The HER2 IHC assay commonly used in routine clinical practice was not developed as a quantitative assay to measure levels of protein expression. Given this limitation, new technologies that could provide more comprehensive and accurate assessments of HER2-low BC are under active investigation. Moutafi et al. [27] developed a quantitative immunofluorescence assay coupled with a standardized mass spectrometry HER2 array to measure absolute amounts of HER2 protein (in units of amol/mm2) on conventional histologic sections. In this assay, a low range of HER2 expression in unamplified cell lines was considered 2 to 20 amol/mm2. Among 364 BC cases subjected to the assay, 67% had HER2 expression above the limit of quantification and below the levels seen in HER2-amplified BC. The authors proposed that the assay could be used to determine the levels of HER2 required for response to T-Dxd or similar HER2 ADCs. Kennedy et al. [28] evaluated the analytical performance of immunoaffinity enrichment coupled to multiple reaction monitoring–mass spectrometry (immuno-MRM-MS) and showed that this method had higher concordance with predicate assays and could be used to quantify HER2, even at low expression levels. Xu et al. [29] suggested that molecular methods such as mRNA analysis could accurately define HER2-low BC, aiding in treatment decision-making, because these methods have a wide dynamic range. Although these studies suggest that more sensitive methods to detect HER2 expression could be developed, the validity of these methods in identifying HER2-low BC and predicting treatment response needs to be evaluated by prospective clinical trials. Currently, ASCO-CAP guidelines do not suggest changing the HER2 testing algorithm.

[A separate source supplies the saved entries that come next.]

(** X10. In the tree of a run the metadata of every node is the metadata
    of the page behind the node's own URL: for a branch and a subcategory
    that of the page that loaded, for an item at any depth that of its page
    when it loads and none when it does not. *)
Theorem X10_metadata_is_that_of_the_own_page web urljoin v :
  let data := result (scrape_main_components web urljoin v) in
  Forall (λ c, comp_info c = info_of (web (comp_url c))) data ∧
  Forall (λ s, subcat_info s = info_of (web (subcat_url s))) (subcats_of data) ∧
  Forall (λ i, item_info i = info_of (web (item_url i))) (items_of data).
Proof.
  cbv zeta. split; [|split].
  - rewrite scrape_main_components_run.
    destruct (web TARGET_URL) as [soup|]; [|constructor]. cbv zeta. simpl.
    apply for_each_result_forall. intros x v0. rewrite component_step_run.
    destruct (find_h4 x) as [name|]; [|done]. cbv zeta.
    destruct (bool_decide _); [done|].
    destruct (get_href x) as [href|]; simpl; [|done].
    destruct (web (resolve urljoin BASE_URL href)) as [soup_branch|] eqn:Hweb;
      [|done].
    simpl. by rewrite Hweb.
  - apply scrape_main_components_subcats. intros sub_a_tag v0.
    rewrite subcategory_step_run.
    destruct (find_h4 sub_a_tag) as [sub_name|]; [|done]. cbv zeta.
    destruct (get_href sub_a_tag) as [href|]; simpl; [|done].
    destruct (web (resolve urljoin BASE_URL href)) as [sub_soup|] eqn:Hweb;
      [|done].
    simpl. by rewrite Hweb.
  - apply scrape_main_components_items.
    + intros url v0. unfold scrape_nested_structure.
      by apply nested_rec_forall_page.
    + intros soup base_url v0. by apply scrape_flat_structure_forall_page.
Qed.

(** ** Pauses *)

Lemma total_sleep_app es1 es2 :
  total_sleep (es1 ++ es2) = total_sleep es1 + total_sleep es2.
Proof.
  unfold total_sleep. rewrite omap_app.
  induction (omap _ es1) as [|n ns IH]; simpl; [done|]. rewrite IH. lia.
Qed.

Lemma total_sleep_fetch_map {A} (f : A → option string) (l : list A) :
  total_sleep (map (λ x, EvFetch (f x)) l) = 0.
Proof. by induction l. Qed.

Lemma count_where_none {A} (p : A → bool) l :
  Forall (λ x, p x = false) l → count_where p l = 0.
Proof.
  induction 1 as [|x xs Hx _ IH]; [done|].
  by rewrite count_where_cons, Hx, IH.
Qed.

Lemma flat_map_cons_eq {A B} (f : A → list B) x l :
  flat_map f (x :: l) = f x ++ flat_map f l.
Proof. reflexivity. Qed.

Lemma paced_level max_depth name url n info subunits :
  paced max_depth (mkItem name url (level_item n) info subunits) =
  (n <=? max_depth).
Proof. reflexivity. Qed.

Lemma item_nodes_built name url type info l :
  item_nodes (mkItem name url type info (set_if_nonempty l)) =
  mkItem name url type info (set_if_nonempty l) :: flat_map item_nodes l.
Proof. by destruct l. Qed.

Section Pauses.
Variable web : string → option Document.
Variable urljoin : string → string → string.

Lemma scrape_flat_structure_sleep max_depth soup base_url v :
  total_sleep (events (scrape_flat_structure web urljoin soup base_url v)) = 0 ∧
  count_where (paced max_depth)
    (flat_map item_nodes
       (result (scrape_flat_structure web urljoin soup base_url v))) = 0.
Proof.
  split.
  - rewrite scrape_flat_structure_closed. simpl.
    apply (total_sleep_fetch_map (λ i, Some (item_url i))).
  - apply count_where_none, Forall_flat_map_item_nodes.
    by apply scrape_flat_structure_forall.
Qed.

Lemma nested_rec_S k url depth max_depth :
  nested_rec web urljoin (S k) url depth max_depth =
  nested_body web urljoin (nested_rec web urljoin k) url depth max_depth.
Proof. reflexivity. Qed.

Lemma nested_rec_sleep k :
  ∀ url depth max_depth v,
    total_sleep (events (nested_rec web urljoin k url depth max_depth v)) =
    300 * count_where (paced max_depth)
            (flat_map item_nodes
               (result (nested_rec web urljoin k url depth max_depth v))).
Proof.
  induction k as [|k IH]; intros url depth max_depth v; [done|].
  rewrite nested_rec_S, nested_body_run.
  destruct (_ || _); [done|].
  destruct (web url) as [soup|]; [|done]. cbv zeta. simpl result. simpl events.
  change (total_sleep (?a :: ?b :: ?es)) with (total_sleep es).
  apply (for_each_ind _
    (λ _ rs _ es, total_sleep es =
       300 * count_where (paced max_depth) (flat_map item_nodes rs)));
    [done|].
  intros x v0 rs _ e2 He2. rewrite total_sleep_app, He2, nested_step_run.
  destruct (get_href x) as [href|]; [|done].
  destruct (is_empty (get_text x)); [done|]. cbv zeta.
  destruct (bool_decide _); [done|]. simpl result. simpl events.
  change (total_sleep (EvFetch ?u :: ?es)) with (total_sleep es).
  rewrite total_sleep_app, flat_map_cons_eq.
  rewrite item_nodes_built, count_where_app, count_where_cons.
  assert (Hsub :
    total_sleep (events (children_run web urljoin (nested_rec web urljoin k)
                           depth max_depth (resolve urljoin BASE_URL href) v0)) =
    300 * count_where (paced max_depth)
            (flat_map item_nodes
               (result (children_run web urljoin (nested_rec web urljoin k)
                          depth max_depth (resolve urljoin BASE_URL href) v0)))).
  { unfold children_run.
    destruct (depth <? max_depth); [|done].
    destruct (web (resolve urljoin BASE_URL href)) as [item_soup|]; [|done].
    destruct (has_nested_structure item_soup); [apply IH|].
    by destruct (scrape_flat_structure_sleep max_depth item_soup
                   (resolve urljoin BASE_URL href) v0) as [-> ->]. }
  rewrite Hsub, paced_level.
  destruct (Nat.ltb_spec depth max_depth), (Nat.leb_spec (depth + 1) max_depth);
    try lia; cbn [b2n];
    [change (total_sleep [EvSleep 300]) with 300
    |change (total_sleep []) with 0]; lia.
Qed.

Lemma for_each_subcategory_sleep l :
  ∀ v, let r := for_each (subcategory_step web urljoin) l v in
       total_sleep (events r) =
       500 * List.length (result r) +
       300 * count_where (paced 3)
               (flat_map item_nodes
                  (flat_map (λ s, get_list (subcat_units s)) (result r))).
Proof.
  cbv zeta.
  apply (for_each_ind _
    (λ _ rs _ es, total_sleep es =
       500 * List.length rs +
       300 * count_where (paced 3)
               (flat_map item_nodes
                  (flat_map (λ s, get_list (subcat_units s)) rs))));
    [done|].
  intros x v rs _ e2 He2. rewrite total_sleep_app, He2, subcategory_step_run.
  destruct (find_h4 x) as [sub_name|]; [|done]. cbv zeta.
  destruct (_ ≫= web) as [sub_soup|]; [|done].
  destruct (resolve urljoin BASE_URL <$> get_href x) as [sub_href|]; [|done].
  simpl result. simpl events.
  change (total_sleep (EvFetch ?u :: ?es)) with (total_sleep es).
  rewrite total_sleep_app, flat_map_cons_eq. simpl List.length.
  simpl subcat_units.
  rewrite get_list_set_if_nonempty, flat_map_app, count_where_app.
  assert (Hunits :
    total_sleep (events (units_run web urljoin sub_soup sub_href v)) =
    300 * count_where (paced 3)
            (flat_map item_nodes
               (result (units_run web urljoin sub_soup sub_href v)))).
  { unfold units_run, scrape_nested_structure.
    destruct (has_nested_structure sub_soup); [apply nested_rec_sleep|].
    by destruct (scrape_flat_structure_sleep 3 sub_soup sub_href v)
      as [-> ->]. }
  rewrite Hunits. change (total_sleep [EvSleep 500]) with 500. lia.
Qed.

Precise and reliable methods based on DIA and artificial intelligence have also been evaluated to score HER2 IHC [14,15,16,17,18,19,20,21,22,23]. Using Aperio ImageScope, Jakobsen et al. [23] reported good agreement (kappa coefficients of 0.67) between manual assessment and DIA. Hartage et al. [15] applied the HER2-CONNECT algorithm in the Visiopharm Integrator System to score 612 primary invasive BC and compared these scores with pathologist manual scores. They reported 87.3% concordance between HER2 DIA scores and pathologist scores. In the current study, we used Aperio’s Membrane Algorithm v9.1 for DIA. We found that the DIA score was completely concordant with most pathologist scores in cases in which ≥ 5/6 pathologists agreed. The concordance rate between DIA scores and final pathologist scores for all cases was 96%.

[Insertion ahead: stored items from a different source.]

(** C7: for every valid record [r], binding its columns and extracting the
    row at the same column positions gives back [r] in every field: the
    twelve values are bound at positions 0 to 11 in the column order
    (timestamp as its microsecond count, enums as their string names, the
    URL as its spec), and the timestamp is decoded back unchanged. *)
Theorem Decode_Encode_roundtrip :
  forall (r : Item),
    IsValid r = true ->
    exists s,
      BindColumns (DBStatementInfo_New kRun) [r] = Some (s, 1%nat) /\
      map index (bind_columns s) = [0; 1; 2; 3; 4; 5; 6; 7; 8; 9; 10; 11] /\
      map value_union (bind_columns s) =
        [ Int64Value (us_ (created_at r));
          StringValue (ToString (type r));
          StringValue (ToString (confirmation_type r));
          StringValue (placement_id r);
          StringValue (creative_instance_id r);
          StringValue (creative_set_id r);
          StringValue (campaign_id r);
          StringValue (advertiser_id r);
          StringValue (segment r);
          StringValue (title r);
          StringValue (description r);
          StringValue (spec (target_url r)) ] /\
      FromMojomRow (bound_row (bind_columns s)) = r /\
      ToTimeFromChromeTimestamp (ToChromeTimestampFromTime (created_at r))
        = created_at r.
Proof.
  intros r Hv.
  unfold BindColumns. cbn [BindColumns_loop]. rewrite Hv. cbn [negb].
  rewrite bind_item_spec. eexists. split; [reflexivity|].
  unfold with_bindings, DBStatementInfo_New. cbn [bind_columns app].
  split; [reflexivity|].
  split; [apply bindings_from_values|].
  split.
  - unfold bound_row. rewrite bindings_from_values.
    now apply FromMojomRow_Encode.
  - now destruct (created_at r).
Qed.


(** C6: each [Get*] operation submits a transaction of one statement and
    hands the engine's statement result to [GetCallback]; when the result is
    missing or its code is not success the completion receives no result
    ([None]), and when the code is success (with the rows the [CHECK]
    demands) it receives a list, possibly empty; whatever the completion
    receives, it is no result exactly when the execution failed and a list
    exactly when it succeeded. *)
Theorem Get_failure_is_not_an_empty_list :
  forall (this : AdHistory) (from_time to_time : Time) (id : string)
         (op : Ads (option (list Item))),
    In op [ GetForDateRange this from_time to_time;
            GetHighestRankedPlacementsForDateRange this from_time to_time;
            GetForCreativeInstanceId this id ] ->
    exists tx,
      op = RunDBTransaction tx GetCallback' /\
      List.length (statements tx) = 1%nat /\
      forall engine,
        (engine tx = None -> run engine op = ([tx], Some None)) /\
        (forall result, engine tx = Some result ->
           result_code result <> kSuccess ->
           run engine op = ([tx], Some None)) /\
        (forall result rows, engine tx = Some result ->
           result_code result = kSuccess ->
           rows_union result = Some rows ->
           run engine op = ([tx], Some (Some (GetCallback_rows rows)))) /\
        (forall r, run engine op = ([tx], Some r) ->
           (r = None <-> IsTransactionSuccessful (engine tx) = false) /\
           ((exists ad_history, r = Some ad_history) <->
            IsTransactionSuccessful (engine tx) = true)).
Proof.
  intros this from_time to_time id op Hop.
  assert (Hshape : exists tx, op = RunDBTransaction tx GetCallback' /\
                              List.length (statements tx) = 1%nat).
  { cbn in Hop.
    destruct Hop as [<-|[<-|[<-|[]]]]; eexists; split; reflexivity. }
  destruct Hshape as (tx & -> & Hlen). exists tx.
  split; [reflexivity|]. split; [exact Hlen|].
  intros engine. cbn. split; [|split; [|split]].
  - intros ->. reflexivity.
  - intros result -> Hcode. cbn.
    destruct (result_code result); [congruence|reflexivity].
  - intros result rows -> Hcode Hrows. cbn. now rewrite Hcode, Hrows.
  - intros r0. destruct (engine tx) as [result|]; cbn.
    + destruct (result_code result); cbn.
      * destruct (rows_union result); cbn; [|discriminate].
        intros [= <-]. split; split; try discriminate; try reflexivity.
        intros _. eexists; reflexivity.
      * intros [= <-]. split; split; try discriminate; try reflexivity.
        intros [? ?]; discriminate.
    + intros [= <-]. split; split; try discriminate; try reflexivity.
      intros [? ?]; discriminate.
Qed.
End AdHistoryClaims.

Our study has some limitations. First, because this was a pilot study and quality improvement project, the number of cases included was low. Second, the study cohort included only cases in which HER2 IHC scores were 0 or 1 +. For validating the DIA algorithm, a broader spectrum of HER2 IHC scores, including 2 + and 3 +, should be included.

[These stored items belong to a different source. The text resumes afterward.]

(** * MSFT_lod: progressive level-of-detail loading for glTF 2.0

    A shallow embedding of [loaders/src/glTF/2.0/Extensions/MSFT_lod.ts]
    (Babylon.js glTF loader) and the properties of its LOD list, its
    byte-range buckets, its deferred signals and its level events.

    The extension object is a record of its private fields; its methods
    are state-passing functions in a state-and-exception monad; promises
    live in an explicit store whose reactions are run one at a time by a
    scheduler; closures are first-order values. *)

From Stdlib Require Import ZArith Lia.
From Stdlib.Strings Require Import Byte.
From stdpp Require Import base tactics option list numbers strings gmap.

(** ** Results of fallible code *)

(** The exceptions the extension raises or runs into. *)
Inductive Error : Type :=
  | ErrMaxLODs                (* "maxLODsToLoad must be greater than zero" *)
  | ErrArrayItem (id : Z)     (* ArrayItem.Get: "Failed to find index (id)" *)
  | ErrMissingBin             (* "Uri is missing or the binary glTF is missing its binary chunk" *)
  | TypeError                 (* property access on undefined *)
  | RangeError.               (* typed-array view out of bounds *)

Inductive Res (A : Type) : Type :=
  | Ok (a : A)
  | Throw (e : Error).
Arguments Ok {A} a.
Arguments Throw {A} e.

(** ** JavaScript arrays

    An array that is written by index may have holes; reading a hole or
    reading past the end gives [undefined]. *)

Abbreviation JsArray A := (list (option A)) (only parsing).

(** [a[i]] *)
Definition js_get {A} (a : JsArray A) (i : nat) : option A :=
  match a !! i with
  | Some (Some x) => Some x
  | _ => None
  end.

(** [a[i] = x]: in range it overwrites, out of range it extends the
    array, leaving holes below [i]. *)
Definition js_set {A} (i : nat) (x : A) (a : JsArray A) : JsArray A :=
  if decide (i < length a)%nat then <[i := Some x]> a
  else a ++ replicate (i - length a) None ++ [Some x].

(** ** The LOD list: [_getLODs] *)

(** Modelled from the spec: [ArrayItem.Get] of glTFLoader.ts, the
    index-checked lookup into a declared array ("resolveArrayElement"):
    it fails when the array is absent or the index is out of range. *)
Definition ArrayItem_Get {T} (array : option (list T)) (index : Z) : Res T :=
  match array with
  | None => Throw (ErrArrayItem index)
  | Some a =>
      if (index <? 0)%Z then Throw (ErrArrayItem index)
      else match a !! Z.to_nat index with
           | Some x => Ok x
           | None => Throw (ErrArrayItem index)
           end
  end.

(** The loop [for (let i = ids.length - 1; i >= 0; i--)]: [rids] is what
    is left of the ids, last declared first; [properties] is the array
    built so far. *)
Fixpoint getLODs_loop {T} (maxLODsToLoad : Z) (property : T)
    (array : option (list T)) (rids : list Z) (properties : list T) : Res (list T) :=
  match rids with
  | [] => Ok (properties ++ [property])
  | id :: rids' =>
      match ArrayItem_Get array id with
      | Throw e => Throw e
      | Ok item =>
          let properties := properties ++ [item] in
          if (Z.of_nat (length properties) =? maxLODsToLoad)%Z then Ok properties
          else getLODs_loop maxLODsToLoad property array rids' properties
      end
  end.

Definition _getLODs {T} (maxLODsToLoad : Z) (property : T)
    (array : option (list T)) (ids : list Z) : Res (list T) :=
  if (maxLODsToLoad <=? 0)%Z then Throw ErrMaxLODs
  else getLODs_loop maxLODsToLoad property array (reverse ids) [].

(** ** glTF properties and scene objects *)

(** A glTF node or material: its position in the glTF array and the
    [ids] of its [MSFT_lod] extension, when it has one. *)
Record INode : Type := { node_index : nat; node_lod : option (list Z) }.
Record IMaterial : Type := { material_index : nat; material_lod : option (list Z) }.
Record IBuffer : Type := { buffer_uri : option string }.

(** Scene objects and promises are known by their identity. *)
Abbreviation pid := nat (only parsing).
Abbreviation TransformNode := nat (only parsing).
Abbreviation Material := nat (only parsing).
Abbreviation Mesh := nat (only parsing).

(** [material._data[drawMode]]: the Babylon material built for a glTF
    material and the meshes that were given it. *)
Record MaterialData : Type := { babylonMaterial : Material; babylonMeshes : list Mesh }.

(** An [ArrayBufferView]: a window of [byteLength] bytes at [byteOffset]
    of an underlying buffer. *)
Record ArrayBufferView : Type :=
  { view_buffer : list byte; byteOffset : Z; byteLength : Z }.

Definition view_bytes (v : ArrayBufferView) : list byte :=
  take (Z.to_nat (byteLength v)) (drop (Z.to_nat (byteOffset v)) (view_buffer v)).

(** [new Uint8Array(buffer, byteOffset, length)] *)
Definition new_Uint8Array (buffer : list byte) (offset len : Z) : Res ArrayBufferView :=
  if ((offset <? 0) || (len <? 0) || (Z.of_nat (length buffer) <? offset + len))%Z
  then Throw RangeError
  else Ok {| view_buffer := buffer; byteOffset := offset; byteLength := len |}.

(** [this._loader]: what the extension reads from its parent loader. *)
Record GLTFLoader : Type := {
  useRangeRequests : bool;                 (* _loader.parent.useRangeRequests *)
  bin : bool;                              (* _loader.bin is present *)
  gltf_nodes : option (list INode);        (* _loader.gltf.nodes *)
  gltf_materials : option (list IMaterial) (* _loader.gltf.materials *)
}.

(** [{ start, end, loaded }]: the byte range of one level and the
    deferred that receives its bytes. *)
Record BufferLOD : Type := { start : Z; end_ : Z; loaded : pid }.

(** ** Promises *)

Inductive Value : Type :=
  | VUndefined
  | VNode (babylonMesh : TransformNode)
  | VMaterial (babylonMaterial : Material)
  | VView (data : ArrayBufferView).

(** Which of the two LOD sequences: nodes or materials. *)
Inductive LodKind : Type := NodeLOD | MaterialLOD.

(** The closures of the file, with what they capture. *)
Inductive Callback : Type :=
  | CbLevelLoaded (k : LodKind) (indexLOD : nat)
      (* onReady: Promise.all(...).then(() => ...) *)
  | CbNodeLOD (nodeLODs : list INode) (indexLOD : nat)
      (* loadNodeAsync: loadNodeAsync(...).then((babylonMesh) => ...) *)
  | CbMaterialLOD (materialLODs : list IMaterial) (indexLOD : nat)
      (babylonMesh : Mesh) (babylonDrawMode : nat)
      (* _loadMaterialAsync: _loadMaterialAsync(...).then((babylonMaterial) => ...) *)
  | CbLoadUri (uri : string)
      (* _loadUriAsync: signal.promise.then(() => loadUriAsync(...)) *)
  | CbBufferView (bufferLOD : nat) (byteOffset byteLength : Z)
      (* loadBufferAsync: bufferLOD.loaded.promise.then((data) => ...) *)
  | CbBufferRead (bufferLOD : nat).
      (* _loadBufferLOD: readAsync(...).then((data) => ..., (error) => ...) *)

Inductive PState : Type :=
  | Pending
  | Adopted (q : pid)        (* resolved with the promise [q], not settled yet *)
  | Fulfilled (v : Value)
  | Rejected.

Inductive PKind : Type :=
  | KExternal                          (* settled by the loader or the transport *)
  | KDeferred                          (* new Deferred(): settled by resolve / reject *)
  | KThen (src : pid) (cb : Callback)  (* src.then(cb) *)
  | KAll (srcs : option (list pid)).   (* Promise.all(srcs) *)

Record PCell : Type := { kind : PKind; state : PState }.

Definition settled (s : PState) : bool :=
  match s with Fulfilled _ | Rejected => true | _ => false end.

(** ** What the program does to the outside, in order *)

Inductive Event : Type :=
  | EvNew (p : pid) (k : PKind)              (* promise [p] created *)
  | EvSettled (p : pid) (s : PState)         (* promise [p] fulfilled or rejected *)
  | EvAdopted (p q : pid)                    (* promise [p] resolved with promise [q] *)
  | EvNotify (by_ : pid) (k : LodKind) (indexLOD : nat)
      (* on{Node,Material}LODsLoadedObservable.notifyObservers(indexLOD) *)
  | EvSetEnabled (by_ : option pid) (n : TransformNode) (enabled : bool)
  | EvDisposeNode (by_ : pid) (node : INode) (n : TransformNode)
  | EvDisposeMaterial (by_ : option pid) (m : Material)
  | EvLoadUri (by_ : option pid) (uri : string) (q : pid)   (* _loader.loadUriAsync *)
  | EvReadAsync (offset len : Z) (q : pid).                 (* _loader.bin.readAsync *)

(** ** The state

    The fields of the [MSFT_lod] object under their own names, then the
    objects it shares with the loader: the range buckets (shared with the
    closures that captured them), the fields the loader keeps on nodes,
    materials and meshes, the promise store and the trace of events. *)

Record World : Type := {
  maxLODsToLoad : Z;
  _loader : option GLTFLoader; (* deleted by dispose *)
  _nodeIndexLOD : option nat;
  _nodeSignalLODs : JsArray pid;
  _nodeSignalLODs_m1 : option pid; (* the property of name -1 *)
  _nodePromiseLODs : JsArray (list pid);
  _materialIndexLOD : option nat;
  _materialSignalLODs : JsArray pid;
  _materialSignalLODs_m1 : option pid; (* the property of name -1 *)
  _materialPromiseLODs : JsArray (list pid);
  _indexLOD : option nat;
  _bufferLODs : JsArray nat; (* references into bufferLOD_heap *)
  bufferLOD_heap : list BufferLOD;
  node_babylonTransformNode : gmap nat TransformNode; (* node._babylonTransformNode *)
  material_data : gmap nat (JsArray MaterialData); (* material._data[drawMode] *)
  mesh_material : gmap Mesh Material; (* babylonMesh.material *)
  next_object : nat; (* next fresh scene object *)
  store : list PCell; (* the promises, by identity *)
  trace : list Event (* latest event first *)
}.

In conclusion, our study showed some interobserver discordance among breast pathologists in evaluating BC with HER2 IHC scores of 0 and 1 +, but their performance was higher than that observed in previous studies, possibly owing to an awareness, as subspecialists, of the HER2-low status. Our results also revealed that HER2 IHC DIA is a feasible and a valid tool to determine HER2 status accurately. Further investigation with a larger number of cases and including those with IHC scores of 2 + and 3 + is needed to validate the performance of DIA.